Regulating Li+ Solvation, Transport, and Interfacial Robustness via Voltage Resistant Cationic Copolymer Design for Safe Lithium Metal Batteries

Abstract The application of polymer electrolytes in high‐performance lithium metal batteries (LMBs) is usually restricted by their sluggish ion conduction, and inferior electrochemical stability compatibility with electrodes. Here, a cationic copolymer‐based electrolyte PMC is developed. The copolymer of acryloyloxyethyl trimethylammonium bis(trifluoromethanesulfonyl)imide (AET⁺TFSI⁻), hexafluorobutyl acrylate (HFBA), and N, N′‐methylenebisacrylamide (MBA) is synthesized by photopolymerization with carbonate electrolytes.
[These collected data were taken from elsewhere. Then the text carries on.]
(** *** The cleaned content *)

Lemma clean_content_fenced before after content :
  spaces before -> spaces after ->
  clean_content (fenced before after content) = clean_content content.
Proof.
  intros Hb Ha. unfold clean_content, fenced.
  rewrite of_string_fence, of_string_fence_json.
  change (replace fence_json []) with unfence_json.
  change (replace fence []) with unfence.
  assert (Hn : ~ In 110 (after ++ fence)).
  { rewrite in_app_iff. intros [H | H].
    - unfold spaces in Ha. rewrite Forall_forall in Ha. apply Ha in H. discriminate.
    - cbn in H. intuition discriminate. }
  rewrite unfence_json_opening, unfence_json_spaces, unfence_json_tail by assumption.
  rewrite unfence_spaces by exact Hb.
  destruct (unfence_closing after Ha (unfence_json content))
    as [E _].
  rewrite E. apply strip_padding; assumption.
Qed.

Example clean_fenced_lines :
  clean_content (fenced [10] [10] (of_string "{a}")) = of_string "{a}".
Proof. vm_compute. reflexivity. Qed.

End TextFacts.

(** ** Runs of the remote script *)

Module RemoteRuns.

Import Py Json OsPath OsPathFacts Effects EffectsFacts ExtractImagesOpenai
       ExtractImagesOpenaiFacts.
Local Open Scope string_scope.
Local Open Scope Z_scope.

Lemma reports_app l1 l2 : reports (l1 ++ l2) = (reports l1 ++ reports l2)%list.
Proof.
  induction l1 as [| ev l1 IH]; [reflexivity |].
  destruct ev; cbn [app reports]; rewrite IH; reflexivity.
Qed.

(** The run on an answer whose [figures] is a list: the two first events,
    then the loop. *)
Lemma run_of_list W image_path output_folder padding_percent answer items
  img_height img_width :
  detect_figure_regions_with_openai W image_path = Ok (Obj answer) ->
  lookup "figures" answer = Some (Arr items) ->
  imread W image_path = Some (img_height, img_width) ->
  extract_figures_from_image W image_path output_folder padding_percent
  = (MakeDirs output_folder :: Stderr Analyzing
       :: events (extract_loop img_width img_height padding_percent output_folder
                               (base_filename image_path) 0 items []),
     outcome (extract_loop img_width img_height padding_percent output_folder
                           (base_filename image_path) 0 items [])).
Proof.
  intros Hd Hl Him. unfold extract_figures_from_image.
  rewrite Hd. cbn [emit lift bind get]. rewrite Hl.
  destruct items as [| figure rest]; [reflexivity |].
  cbn [truthy List.length Nat.eqb negb]. rewrite Him. cbn [iterate lift bind app].
  destruct (extract_loop _ _ _ _ _ 0 (figure :: rest) []) as [l res]. reflexivity.
Qed.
The copolymer facilitates the lithium salt dissociation, adjusts Li + interaction with the polymer chain, regulates Li + solvation environment, and thus promotes fast ion transport (ionic conductivity of 7.19 × 10 −4 S cm −1 , Li + transference number of 0.84) and uniform Li deposition. PMC is electrochemically stable up 4.43 V versus Li + /Li and forms stable solid electrolyte interphase (SEI) with the anode, supporting long‐term stability (1500 h) of lithium plating/stripping test at 0.2 mA cm −2 , 0.2 mAh cm −2 . The Li/PMC/LiFePO 4 cell shows excellent stability at 1C and a high specific capacity of 134.2 mAh g −1 even at 5C. PMC forms voltage‐resisting, LiF‐rich cathode electrolyte interface (CEI) with LiCoO 2 . The Li/PMC/LiCoO 2 cell shows excellent stability over 100 cycles with a capacity retention of 96%. Nonflammability of PMC and high safety of PMC‐based pouch type cells are confirmed. This work provides a facile method toward high‐performance and safe LMBs.